Pourquoi est-ce important de parler de la vie des Noir.e.s autrement?

Car les enfants de couleur qui se trouvent dans nos classes ont besoin de modèles positifs auxquels s’identifier.

photo par Dayani Giguère @mamandayani (compte personnel Instagram)

Et les modèles inspirants, il y en a une foule. Et ils n’ont pas nécessairement été au front tel que MLK, ils n’ont pas nécessairement passé des années en prison comme Mandela. Et surtout, ils n’ont pas besoin d’être associés à des tragédies comme on en voit encore trop.

Car le racisme est toujours bel et bien vivant. Il n’a peut-être plus le même visage, il est parfois insidieux, subtil.

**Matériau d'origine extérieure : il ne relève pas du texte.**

(* ===== verification/CausalFacts.v ===== *)
(** * CausalFacts: the traversals of [Causal] compute reachability and paths *)
From S2P Require Import Prelude PyFloat PyText Causal.

(** ** Breadth-first search *)
Section bfs_facts.
Context (succs : string → list string) (U : gset string).
Hypothesis succs_in_U : ∀ x y, y ∈ succs x → y ∈ U.

Definition edge_rel (x y : string) : Prop := y ∈ succs x.

Lemma bfs_visit_all s l :
  let s' := foldl bfs_visit s l in
  visited s' = visited s ∪ list_to_set l ∧
  found s' = found s ∪ (list_to_set l ∖ visited s) ∧
  (∃ new, queue s' = queue s ++ new ∧ list_to_set (C:=gset string) new = list_to_set l ∖ visited s) ∧
  (∀ W : gset string, (∀ x, x ∈ l → x ∈ W) →
     length (queue s') + size (W ∖ visited s') ≤ length (queue s) + size (W ∖ visited s)).
Proof.
  revert s; induction l as [|x l IH]; intros s; simpl.
  - split_and!; [set_solver|set_solver|exists []; rewrite app_nil_r; set_solver|done].
  - specialize (IH (bfs_visit s x)). simpl in IH.
    destruct IH as (Hv & Hf & (new & Hq & Hnew) & Hm).
    rewrite Hv, Hf, Hq. unfold bfs_visit in *. destruct (decide (x ∈ visited s)) as [Hx|Hx]; simpl in *.
    + split_and!; [set_solver|set_solver|exists new; set_solver|].
      intros W HW. rewrite Hq, Hv in Hm. apply Hm. set_solver.
    + split_and!; [set_solver| |exists (x :: new); rewrite <- app_assoc; simpl; split; [done|] |].
      * apply set_eq; intros y. destruct (decide (y = x)); set_solver.
      * rewrite Hnew. apply set_eq; intros y. destruct (decide (y = x)); set_solver.
      * intros W HW. rewrite Hq, Hv in Hm. specialize (Hm W ltac:(set_solver)).
        etrans; [exact Hm|]. rewrite length_app; simpl.
        assert (W ∖ visited s = {[x]} ∪ W ∖ ({[x]} ∪ visited s)) as ->.
        { apply set_eq; intros y. destruct (decide (y = x)); set_solver. }
        rewrite (size_union {[x]}) by set_solver. rewrite size_singleton. lia.
Qed.
(** C6: [DoCalculusEngine.evaluate] on a registered node always returns, and
    its result is sound and complete for failure propagation in the
    observational graph.  The probability matrix covers exactly the nodes
    reachable within [max_path_depth] steps; the truncated targets are exactly
    the nodes reachable only by longer chains; the scores are the matrix's
    entries, their hop distance is the length of a shortest chain, and a score is
    listed as direct exactly when one step reaches it. *)
Theorem evaluate_sound_complete `{PyIter} math_exp now g x state d :
  wf_graph g → is_Some (get_node g x) →
  ∃ r, evaluate math_exp now g x state d = Ok r ∧
    (∀ y, is_Some (probability_matrix r !! y) ↔
       y ≠ x ∧ ∃ n, n ≤ d ∧ nsteps (propagates g) n x y) ∧
    (∀ y, y ∈ truncated_targets r ↔
       y ≠ x ∧ rtc (propagates g) x y ∧ ¬ ∃ n, n ≤ d ∧ nsteps (propagates g) n x y) ∧
    (∀ y, is_Some (probability_matrix r !! y) →
       ∃ s, s ∈ directly_impacted r ++ transitively_impacted r ∧ is_node_id s = y) ∧
    (∀ s, s ∈ directly_impacted r ++ transitively_impacted r →
       probability_matrix r !! is_node_id s = Some (impact_probability s) ∧
       nsteps (propagates g) (hop_distance s) x (is_node_id s) ∧
       (∀ n, nsteps (propagates g) n x (is_node_id s) → hop_distance s ≤ n) ∧
       (s ∈ directly_impacted r ↔ propagates g x (is_node_id s))).
Proof.
  intros W [nd Hnd]. unfold evaluate. rewrite Hnd.
  set (m := mutilate g x). set (l := sorted_by str_leb (set_iter (impacted_by m x))).
  assert (∀ y, y ∈ l ↔ y ≠ x ∧ rtc (propagates g) x y) as Hl.
  { intros y. unfold l. rewrite elem_of_sorted_by, elem_of_set_iter, impacted_by_rtc.
    split; intros [? ?]; (split; [done|]); by apply mutilate_rtc. }
  assert (NoDup l) as Hndl by (unfold l; rewrite sorted_by_perm; apply NoDup_set_iter).
  assert (∀ y, y ≠ x → target_paths m x d y ≠ [] ↔ ∃ n, n ≤ d ∧ nsteps (propagates g) n x y) as Hp.
  { intros y Hy. unfold target_paths. rewrite causal_paths_nonempty by done. split.
    - intros (n & ? & ?%mutilate_nsteps_back); eauto.
    - intros (n & ? & Hn). apply mutilate_nsteps in Hn as (n' & ? & ?); try done.
      exists n'. split; [lia|done]. }
  pose proof (score_targets math_exp now g m x d l (∅, [], []) Hndl) as HS.
  destruct (foldl _ _ l) as [[mat sc] tr]; cbn [fst snd] in HS.
  destruct HS as (S1 & S2 & S3 & _ & S5).
  assert (∀ y, is_Some (mat !! y) ↔ y ∈ l ∧ target_paths m x d y ≠ []) as Hmat.
  { intros y. rewrite S1, lookup_empty. case_decide as Hd; split; intros Hs; done. }
  eexists. split; [done|]. cbn [probability_matrix truncated_targets directly_impacted transitively_impacted].
  assert (∀ s, s ∈ sc ↔ s ∈ sort_impacts (filter (λ s, is_node_id s ∈ direct_children m x) sc) ++
                        sort_impacts (filter (λ s, is_node_id s ∉ direct_children m x) sc)) as Hsc.
  { intros s. unfold sort_impacts. rewrite elem_of_app, !elem_of_sorted_by, !elem_of_filter_list.
    destruct (decide (is_node_id s ∈ direct_children m x)); by_cases_mem. }
  split_and!.
  - intros y. rewrite Hmat, Hl. split.
    + intros [[Hy Hr] Ht]. split; [done|]. by apply Hp.
    + intros [Hy (n & Hn & Hs)]. split_and!; [done| |apply Hp; eauto].
      apply rtc_nsteps. eauto.
  - intros y. rewrite elem_of_sorted_by, elem_of_set_iter, elem_of_list_to_set, S5, Hl, elem_of_nil.
    split.
    + intros [[[Hy Hr] Ht]|[]]. split_and!; [done..|]. rewrite <- Hp by done. by intros ?.
    + intros (Hy & Hr & Ht). left. split; [done|]. rewrite <- Hp in Ht by done.
      destruct (target_paths m x d y); [done|]. by destruct Ht.
  - intros y [Hy Ht]%Hmat. destruct (S3 y Hy Ht) as (s & Hs & <-). exists s. by rewrite <- Hsc.
  - intros s Hs. apply Hsc in Hs. pose proof Hs as Hs0.
    destruct (S2 s Hs) as [?%elem_of_nil|(Hy & Ht & Hpr & Hh)]; [done|].
    pose proof (proj1 (Hl _) Hy) as [Hne Hr].
    destruct (min_length_spec _ Ht) as [(p & Hpin & Hpl) Hmin].
    destruct (causal_path_nsteps m d x (is_node_id s) p) as [Hpd Hpn]; try done.
    split_and!.
    + rewrite S1, decide_True by done. by rewrite Hpr.
    + rewrite Hh, <- Hpl. by apply mutilate_nsteps_back in Hpn.
    + intros n Hn. rewrite Hh. apply mutilate_nsteps in Hn as (n' & Hle & Hn); try done.
      destruct (decide (n' ≤ d)) as [Hd|Hd].
      * destruct (nsteps_causal_path m d x (is_node_id s) n') as (q & Hq & Hql); try done.
        specialize (Hmin q Hq). lia.
      * lia.
    + unfold sort_impacts. rewrite elem_of_sorted_by, elem_of_filter_list, elem_of_direct_children.
      unfold m. rewrite mutilate_propagates by done. by_cases_mem.
Qed.

Lemma evaluate_sound_complete_witness :
  wf_graph demo_graph ∧ is_Some (get_node demo_graph "generator") ∧
  ∃ r, @evaluate canonical_iter (λ _, f1) 0 demo_graph "generator" "failed" 3 = Ok r ∧
    (∀ y, is_Some (probability_matrix r !! y) ↔
       y ≠ "generator" ∧ ∃ n, n ≤ 3 ∧ nsteps (propagates demo_graph) n "generator" y).
Proof.
  split_and!; [apply from_rows_wf|vm_compute; eauto|].
  destruct (@evaluate_sound_complete canonical_iter (λ _, f1) 0 demo_graph "generator" "failed" 3)
    as (r & Hr & Hm & _); [apply from_rows_wf|vm_compute; eauto|].
  exists r. split; [exact Hr|exact Hm].
Defined.

(** An unregistered intervention node is the code's [KeyError]. *)
Lemma evaluate_unknown_node `{PyIter} math_exp now g x state d :
  get_node g x = None → evaluate math_exp now g x state d = Err (KeyError x).
Proof. intros Hx. unfold evaluate. by rewrite Hx. Qed.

Mais il est encore là.

Certains livres abordent justement des enjeux actuels, contemporains, davantage collé à ce qu’ils peuvent vivre en 2021. Je pense notamment au colorisme (i.e la discrimination liée à la couleur de peau à l’intérieur même d’une communauté, où celle étant plus pâle sera généralement favorisée socialement), aux soins des cheveux qui rappellent aux jeunes filles qu’elles sont loin des critères de beauté standards de la société. Je pense aussi aux micro-agressions liées à la prononciation des prénoms ou à la nourriture dite « exotique » qui rendent parfois les enfants (et adultes) inconfortables d’amener certains plats à la cafétéria, par exemple. Des œuvres jeunesse sont parues dans les dernières années et amènent ces sujets de manière remarquable et respectueuse. Je vous en présenterai quelques-unes dans les semaines à venir.

Parce que la vie des personnes noires compte tous les jours, pas juste en février. Elle est inspirante tous les jours, pas juste en février. L’histoire des Noir.e.s va au-delà des frontières et traverse les époques. Elle est riche, vivante, magnifique. Partout. Tout le temps.

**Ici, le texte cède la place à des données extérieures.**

(** An engine reached from the built one by retracting a set that is closed
    under the failure steps. *)
Definition closed_retraction (V : gset string) (E : ATMSEngine) : Prop :=
  retracted E0 V E ∧ ∀ a c, a ∈ V → propagates g a c → c ∈ V.

Lemma propagate_closed E V t :
  closed_retraction V E → t ∈ node_ids g →
  let r := propagate_deprecation E t in
  ∃ V', closed_retraction V' r.1 ∧ (∀ n, n ∈ V' ↔ n ∈ V ∨ rtc (propagates g) t n) ∧
        V ∪ r.2 = V'.
Proof.
  intros [Hret Hcl] Ht r.
  assert (∀ n nd, nodes E !! n = Some nd → ∃ b, nd = set_valid b (built_node deps n) ∧
            (b = true ↔ n ∉ V) ∧ n ∈ node_ids g) as Hnode.
  { intros n nd Hn. destruct Hret as [HE _]. rewrite HE, built_lookup in Hn.
    destruct (decide (n ∈ node_ids g)); [|done]. cbn [fmap option_fmap option_map] in Hn.
    injection Hn as <-. destruct (decide (n ∈ V)).
    - exists false. naive_solver.
    - exists true. unfold built_node. destruct (decide _); naive_solver. }
  assert (is_Some (nodes E !! t)) as [ndt Hndt]
    by (destruct Hret as [HE _]; rewrite HE, built_lookup, decide_True by done; simpl; eauto).
  assert (atms_type ndt ≠ PREMISE) as Hnp.
  { destruct (Hnode t ndt Hndt) as (b & -> & _). simpl. unfold built_node. by destruct (decide _). }
  assert (∀ a c, depends_step E a c ↔ propagates g a c) as Hstep.
  { intros a c. unfold depends_step, dependents. destruct Hret as (_ & -> & _). apply built_step. }
  destruct (propagate_deprecation_done E t ndt Hndt Hnp) as (V1 & HtV & Hr & Hvis & Hclo & Hc).
  fold r in Hr, Hc.
  assert (∀ n, n ∈ V ∪ V1 ↔ n ∈ V ∨ rtc (propagates g) t n) as Hmem.
  { intros n. rewrite elem_of_union. split.
    - intros [?|Hn]; [by left|right]. destruct (Hvis n Hn) as [_ Hrt].
      eapply rtc_subrel; [|exact Hrt]. intros a c. by apply Hstep.
    - intros [?|Hrt]; [by left|]. revert n Hrt.
      refine (rtc_ind_r (λ n, n ∈ V ∨ n ∈ V1) t _ _); [by right|].
      intros a c _ Hac [Ha|Ha]; [left; by eapply Hcl|].
      destruct (propagates_nodes a c Hac) as [_ Hcn].
      destruct (decide (c ∈ V)) as [?|HcV]; [by left|right].
      apply (Hclo a c Ha); [by apply Hstep|].
      destruct (affected_node E t ndt Hndt Hnp a (Hvis a Ha)) as (_ & _ & _ & Hund & _).
      assert (is_Some (nodes E !! c)) as [ndc Hndc]
        by (destruct Hret as [HE _]; rewrite HE, built_lookup, decide_True by done; simpl; eauto).
      destruct (Hnode c ndc Hndc) as (b & Heq & Hb & _).
      assert (a ∈ ants deps c) as Hants by by apply ants_propagates.
      exists ndc. subst ndc. unfold built_node in *.
      destruct (decide (ants deps c = ∅)) as [He|_]; [rewrite He in Hants; set_solver|].
      simpl. split_and!; [done|done|by apply Hb|]. intros Hder.
      inversion Hder as [? ? ? Hl Hty|? ? ? Hl Hty|? nd j ? Hl Hty Hj Ha']; subst;
        rewrite Hndc in Hl; simplify_eq; simpl in *; try congruence.
      apply list_elem_of_singleton in Hj as ->. by apply Hund, Ha'. }
  exists (V ∪ V1). split_and!; [|done|].
  - split; [by eapply retracted_trans|]. intros a c Ha Hac. apply Hmem in Ha. apply Hmem.
    destruct Ha as [Ha|Ha]; [left; by eapply Hcl|right; by eapply rtc_r].
  - apply set_eq. intros n. rewrite !elem_of_union. split.
    + intros [?|Hn]; [by left|right]. by apply Hc in Hn as [? _].
    + intros [?|Hn]; [by left|]. destruct (decide (n ∈ V)) as [?|HnV]; [by left|right].
      apply Hc. split; [done|].
      destruct (affected_node E t ndt Hndt Hnp n (Hvis n Hn)) as (nd & Hl & _).
      exists nd. split; [done|]. destruct (Hnode n nd Hl) as (b & -> & Hb & _). by apply Hb.
Qed.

C’est, selon moi, le point le plus important. Pourquoi limiter nos actions à 28 jours dans une année? Pourquoi se centrer sur 2-3 lectures, un film et un projet d’art et fermer le dossier après coup. Pourquoi attendre une controverse ou une tragédie pour s’indigner? Pourquoi ne pas parler des grandes civilisations noires présentes avant l’esclavage? Pourquoi ne pas mettre en lumière le chemin parcouru, tout en soulignant l’immense apport de la culture afro-descendante aujourd’hui, par des modèles bien vivants?

Des œuvres et des outils pour sortir des sentiers battus

Invaincus, de Kwame Alexander et Kadir Jones

Cette œuvre, c’est la combinaison parfaite texte-image. L’incroyable talent de Kadir Jones juxtaposé à la poésie de Kwame Alexander. L’hommage aux disparus suivi d’une ode aux vivants. Les illustrations, d’un réalisme saisissant, nous transpercent, les mots tout autant. L’auteur a rédigé une lettre d’amour à l’Amérique noire, sa nation imparfaite telle qu’Alexander la décrit. Il s’agit d’une ode aux inoubliables, aux incroyables, aux imperturbables personnages, ordinaires et extraordinaires, qui ont tissé la toile de l’Histoire mais omis des livres d’histoire.

 

Invaincus, Kwame Alexander et Kadir Jones, Scholastic (2021)*

Dans la postface, on apprend qu’il a commencé l’écriture de ce texte en 2008, l’année de l’investiture de Barack Obama comme premier président noir, année de la naissance de sa deuxième fille. C’est pour eux deux qu’il a composé ce vibrant poème. La touche de Jones ne fait qu’ajouté à la puissance du message qui se veut rempli d’espoir pour les jeunes, malgré les maux qui peuvent teinter leur parcours. Ce qui rend l’œuvre encore plus riche, ce sont les dernières pages où l’on présente de façon détaillée les personnages et les évènements présentés dans l’album. Une mine d’or d’informations.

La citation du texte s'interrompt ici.